The Trust’s principle of inalienability prevents the sale or transfer of assets, such as land or buildings that local communities could use for social or income-generating purposes.

It is not clear how, if Trust land holdings were broken up towards community or individual ownership, that the level of resources required to manage, conserve and maintain these properties could be obtained.  The Trust is able to raise the millions of pounds necessary and recruit thousands of volunteers so that it is possible to provide mountain footpaths that visitors use to access wild land, repair environmental damage and conserve the habitats which are attractive to visitors in the first place and which sustain our natural environment.

The Trust is willing to consider alternative options to current management arrangements if places of national significance can be properly conserved and sustained for the long-term.


The Trust perpetuates a patronising form of ‘landlordism’ or ‘feudalism’ and is no better than the titled landowners it replaced.

Long-term inter-generational conservation of Scotland’s most treasured landscapes and buildings is of far greater, lasting importance to the country’s wellbeing and economy than short-term commercial or personal gain.


It is self-evident that the Trust is not a typical ‘landowner’ – all of its 129 visited and other tenanted properties are collectively owned by its 320,000 members for the benefit of Scotland as a whole.  The Trust by definition works in the ‘public interest’.


The Trust’s lack of concentrated investment in communities due to other spending priorities and its need to raise most of its own income as a charity.

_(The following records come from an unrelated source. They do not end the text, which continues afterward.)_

(* ===== verification/Memory.v ===== *)
(** The memory operations of C on the heap of [World]: bounds-checked loads and
    stores of characters, loads and stores of structs, [malloc] and [free], and
    the contents of C strings.  Every access outside a live block, every read of
    an indeterminate value and every [free] of something that is not the start
    of a live block is undefined behaviour.  [supply] is a computation that draws the
    outcomes of allocations from the plan. *)

From S2P Require Import Prelude World.

(** ** Operations *)

Definition is_null (p : ptr) : bool :=
  match p with Null => true | _ => false end.

(** Pointer arithmetic, [p + i]. *)
Definition ptr_add (p : ptr) (i : Z) : ptr :=
  match p with
  | Null => Null
  | Ptr b o => Ptr b (o + i)
  | Lit s o => Lit s (o + i)
  end.
Infix "+ₚ" := ptr_add (at level 50, left associativity) : mdclog_scope.

(** Equality of pointers, as [==] on pointers to structs tests it. *)
Definition ptr_eqb (p q : ptr) : bool :=
  match p, q with
  | Null, Null => true
  | Ptr b o, Ptr b' o' => Pos.eqb b b' && (o =? o')
  | _, _ => false
  end.

(** The heap block a pointer points into. *)
Definition ptr_block (p : ptr) : option loc :=
  match p with Ptr b _ => Some b | _ => None end.

(** The cells from the target of [p] to the end of its block. *)
Definition cells_at (h : gmap loc block) (p : ptr) : option (list (option Z)) :=
  match p with
  | Null => None
  | Ptr b o =>
      match h !! b with
      | Some (BChars cs) =>
          if (0 <=? o) && (o <=? zlen cs) then Some (drop (Z.to_nat o) cs) else None
      | _ => None
      end
  | Lit s o =>
      if (0 <=? o) && (o <=? zlen s + 1) then Some (drop (Z.to_nat o) (Some <$> (s ++ [NUL])))
      else None
  end.

(** The characters up to the terminating zero. *)
Fixpoint until_nul (cs : list (option Z)) : option (list Z) :=
  match cs with
  | Some c :: cs' => if c =? NUL then Some [] else cons c <$> until_nul cs'
  | _ => None
  end.

(** The C string a pointer points to, if it points to one. *)
Definition get_cstr (h : gmap loc block) (p : ptr) : option (list Z) :=
  cells_at h p ≫= until_nul.
Lemma wp_strdup p s w (Q : ptr → world → Prop) :
  get_cstr (heap w) p = Some s →
  (plan_ok (plan w) = true → Q (Ptr (next w) 0) (malloc_world (cstr_block s) w)) →
  (plan_ok (plan w) = false → Q Null (enomem_world w)) →
  wp (strdup p) w Q.
Proof.
  intros Hs H1 H2. rewrite /strdup. step wp_read_cstr; [done|].
  step wp_malloc; [|by intros; apply wp_ret, H2]. intros Hp. cbn [is_null].
  step (wp_fill_block (s ++ [NUL])); [f_equal; f_equal; f_equal; zl|].
  by apply wp_ret, H1.
Qed.

Lemma wp_strdup_ok n p s w (Q : ptr → world → Prop) :
  get_cstr (heap w) p = Some s → allocs_ok (S n) w →
  (allocs_ok n (malloc_world (cstr_block s) w) →
   Q (Ptr (next w) 0) (malloc_world (cstr_block s) w)) →
  wp (strdup p) w Q.
Proof.
  intros Hs Hok HQ. rewrite /strdup. step wp_read_cstr; [done|].
  step (wp_malloc_ok n); [done|]. intros Hok'. cbn [is_null].
  step (wp_fill_block (s ++ [NUL])); [f_equal; f_equal; f_equal; zl|].
  by apply wp_ret, HQ.
Qed.
End rules.

(** ** Decimal numbers *)

Section decimal.
Implicit Types (n : Z) (fuel : nat).

Lemma dec_fuel_div n : 10 ≤ n → (Z.to_nat (Z.log2 (n / 10)) < Z.to_nat (Z.log2 n))%nat.
Proof.
  intros Hn. pose proof (Z.div_pos n 10 ltac:(lia) ltac:(lia)).
  assert (Z.log2 (n / 10) < Z.log2 n); [|pose proof (Z.log2_nonneg (n / 10)); lia].
  assert (Hle : Z.log2 (n / 10) ≤ Z.log2 (n / 2)).
  { apply Z.log2_le_mono, Z.div_le_compat_l; lia. }
  change (n / 2) with (n / 2 ^ 1) in Hle.
  rewrite -Z.shiftr_div_pow2 // Z.log2_shiftr in Hle; last lia.
  pose proof (Z.log2_pos n ltac:(lia)). lia.
Qed.

(** Induction along the recursion of [dec_digits], with enough fuel. *)
Lemma dec_digits_ind (P : Z → list Z → Prop) :
  (∀ n, 0 ≤ n < 10 → P n [48 + n]) →
  (∀ n l, 10 ≤ n → P (n / 10) l → P n (l ++ [48 + n mod 10])) →
  ∀ n, 0 ≤ n → P n (dec n).
Proof.
  intros H1 H2 n Hn. rewrite /dec.
  assert (Hf : ∀ fuel n, 0 ≤ n → (Z.to_nat (Z.log2 n) < fuel)%nat → P n (dec_digits fuel n)).
  { clear n Hn. induction fuel as [|fuel IH]; intros n Hn Hf; [lia|]. cbn [dec_digits].
    destruct (Z.ltb_spec n 10); [by apply H1|].
    apply H2; [done|]. apply IH; [by apply Z.div_pos|].
    pose proof (dec_fuel_div n). lia. }
  apply Hf; [done|lia].
Qed.
(* ===== verification/Mdc.v ===== *)
(** src/mdc.c: the thread-specific list of mapped diagnostic contexts.

    The list is a doubly-linked list of heap nodes; its head is kept in a heap
    block whose address is the value of a pthread key of the thread.  The
    definitions follow the C functions statement by statement, null checks,
    failing allocations and [errno] included.  [mlist] says what heap represents
    a list of entries; the rules of the operations are proved against it, and
    the properties at the end relate them to operations on association lists. *)

From S2P Require Import Prelude World Memory Libc Escape MdcIface.

(** ** Struct fields *)

(** A pointer with an indeterminate value: neither null nor usable. *)
Definition wild : ptr := Lit [] (-1).

Definition get_prev (p : ptr) : M ptr := n ← load_mdc p; mret (mdc_prev n).
Definition get_next (p : ptr) : M ptr := n ← load_mdc p; mret (mdc_next n).
Definition get_key (p : ptr) : M ptr := n ← load_mdc p; mret (mdc_key n).
Definition get_value (p : ptr) : M ptr := n ← load_mdc p; mret (mdc_value n).

Definition set_prev (p x : ptr) : M unit :=
  n ← load_mdc p; store_mdc p (Mdc x (mdc_next n) (mdc_key n) (mdc_value n)).
Definition set_next (p x : ptr) : M unit :=
  n ← load_mdc p; store_mdc p (Mdc (mdc_prev n) x (mdc_key n) (mdc_value n)).
Definition set_key (p x : ptr) : M unit :=
  n ← load_mdc p; store_mdc p (Mdc (mdc_prev n) (mdc_next n) x (mdc_value n)).
Definition set_value (p x : ptr) : M unit :=
  n ← load_mdc p; store_mdc p (Mdc (mdc_prev n) (mdc_next n) (mdc_key n) x).

(** [if (c) { m }] *)
Definition when (c : bool) (m : M unit) : M unit := if c then m else mret tt.

(** ** The list functions *)

Definition alloc_entry : M ptr :=
  mdc ← malloc (BMdc (Mdc wild wild wild wild));
  when (negb (is_null mdc)) (store_mdc mdc (Mdc Null Null Null Null)) ;;
  mret mdc.

Definition add_to_list (mdc list : ptr) : M unit :=
  head ← load_list list;
  when (negb (is_null head)) (
    set_next mdc head ;;
    set_prev head mdc) ;;
  store_list list mdc.

Definition list_head (list : ptr) : M ptr := load_list list.

Definition mdc_destroy (mdc : ptr) : M unit :=
  key ← get_key mdc;
  when (negb (is_null key)) (free key) ;;
  value ← get_value mdc;
  when (negb (is_null value)) (free value) ;;
  free mdc.
(* ===== verification/JsonFormat.v ===== *)
(** src/json_format.c: formatting a log entry as one JSON object.

    The definitions follow the C functions, with [size_t] arithmetic wrapping.
    A piece of the entry is written into a window of the buffer and cut off by
    the length it is given; [formats] is what a piece promises.  The texts the
    pieces produce are given by pure functions, and the theorems say that the
    code writes exactly those texts. *)

From S2P Require Import Prelude World Memory Libc Escape MdcIface.

(** ** The code *)

Definition TIMESTAMP_KEY : list Z := lit "ts".
Definition SEVERITY_KEY : list Z := lit "crit".
Definition LOGGER_KEY : list Z := lit "id".
Definition MESSAGE_KEY : list Z := lit "msg".
Definition MDC_KEY : list Z := lit "mdc".

Definition SEVERITY_ERR_VAL : list Z := lit "ERROR".
Definition SEVERITY_WARN_VAL : list Z := lit "WARNING".
Definition SEVERITY_INFO_VAL : list Z := lit "INFO".
Definition SEVERITY_DEBUG_VAL : list Z := lit "DEBUG".

Definition TRUNCATED : list Z := lit "[truncated]".
Definition MINIMUM_MESSAGE : list Z := qlit "'msg':'[truncated]'".

Definition MIN_BUFFER_LENGTH : Z := 1000.
Definition IDENTITY_MAX_LENGTH : Z := 100.

(** [mdclog_severity_t] *)
Definition MDCLOG_ERR : Z := 1.
Definition MDCLOG_WARN : Z := 2.
Definition MDCLOG_INFO : Z := 3.
Definition MDCLOG_DEBUG : Z := 4.

(** [(unsigned long long)(tv->tv_sec) * 1000 + (unsigned long long)(tv->tv_usec) / 1000] *)
Definition timestamp_ms (tv : Z * Z) : Z := u64 (u64 (tv.1) * 1000 + u64 (tv.2) / 1000).

Definition format_timestamp (tv : Z * Z) (buffer : ptr) (len : Z) : M Z :=
  let timestamp := timestamp_ms tv in
  ret ← snprintf buffer len (Lit (qlit "'%s':%llu") 0) [AStr (Lit TIMESTAMP_KEY 0); AULL timestamp];
  if (ret <? 0) || (len <=? u64 ret) then store_char buffer NUL ;; mret 0
  else mret (u64 ret).

Definition severity_val (severity : Z) : option (list Z) :=
  if severity =? MDCLOG_ERR then Some SEVERITY_ERR_VAL
  else if severity =? MDCLOG_WARN then Some SEVERITY_WARN_VAL
  else if severity =? MDCLOG_INFO then Some SEVERITY_INFO_VAL
  else if severity =? MDCLOG_DEBUG then Some SEVERITY_DEBUG_VAL
  else None.

Definition format_severity (severity : Z) (buffer : ptr) (len : Z) : M Z :=
  match severity_val severity with
  | None => store_char buffer NUL ;; mret 0
  | Some v =>
      ret ← snprintf buffer len (Lit (qlit "'%s':'%s'") 0)
              [AStr (Lit SEVERITY_KEY 0); AStr (Lit v 0)];
      if (ret <? 0) || (len <=? u64 ret) then store_char buffer NUL ;; mret 0
      else mret (u64 ret)
  end.

Definition format_identity (identity : ptr) (buffer : ptr) (len : Z) : M Z :=
  let id := if is_null identity then Lit (lit "(null)") 0 else identity in
  ret ← snprintf buffer len (Lit (qlit "'%s':'%.*s'") 0)
          [AStr (Lit LOGGER_KEY 0); AInt IDENTITY_MAX_LENGTH; AStr id];
  if (ret <? 0) || (len <=? u64 ret) then store_char buffer NUL ;; mret 0
  else mret (u64 ret).

(** The loop that finds the place for the [TRUNCATED] text. *)
Fixpoint truncate_loop (fuel : nat) (buffer : ptr) (len i : Z) : M Z :=
  match fuel with
  | O => stopped OutOfFuel
  | S fuel' =>
      if u64 (len - 1) <=? u64 (i + zlen TRUNCATED) then
        c ← load_char (buffer +ₚ (i - 1));
        let i := if (c =? BACKSLASH) || (c =? DQUOTE) then u64 (i - 1) else i in
        truncate_loop fuel' buffer len (u64 (i - 1))
      else mret i
  end.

The Trust is able to offer direct support to communities to their great benefit as evidenced at Balmacara and Fair Isle.  Although Canna is often cited as evidence to the contrary, it is completely atypical of the Trust’s wider experience, and in any case has benefitted from millions of pounds-worth of NTS investment.


The Trust, along with other large landowners, is ‘exploiting’ the EU’s Common Agricultural Policy by claiming Single Farm Payments even though it is not a ‘real’ farming business.

The Trust is investing in sustainable land-use practices and actively farms its land either directly or through its tenants.


Conservation Agreements and burdens are an unfair imposition on individuals who want to realise the full value of property they own or have inherited or purchased and block commercial and economic progress.  Often they conflict with Local Authority planning designations where it has been decided that residential or economic growth in the area is a priority.

There may be a natural tendency for individuals or groups that want to acquire parts of the Trust’s land holdings to ‘cherry-pick’ those bits that have best chance of making a financial return, leaving the Trust to underwrite the rest.


The Trust does not have the resources to enforce Conservation Agreements and other obligations, which can now be challenged in the courts, nor to protect the wider environmental settings of places of national importance – as per the recent concerns about new housing development around the battlefield of Culloden.

It is very true that legal defence of agreements is very expensive and uses up resources that should be used to fund conservation work.  The Trust is working hard to draw attention to the value of such agreements as new legislation is drawn up and also reminding local authorities to take cognisance of them in preparing local plans.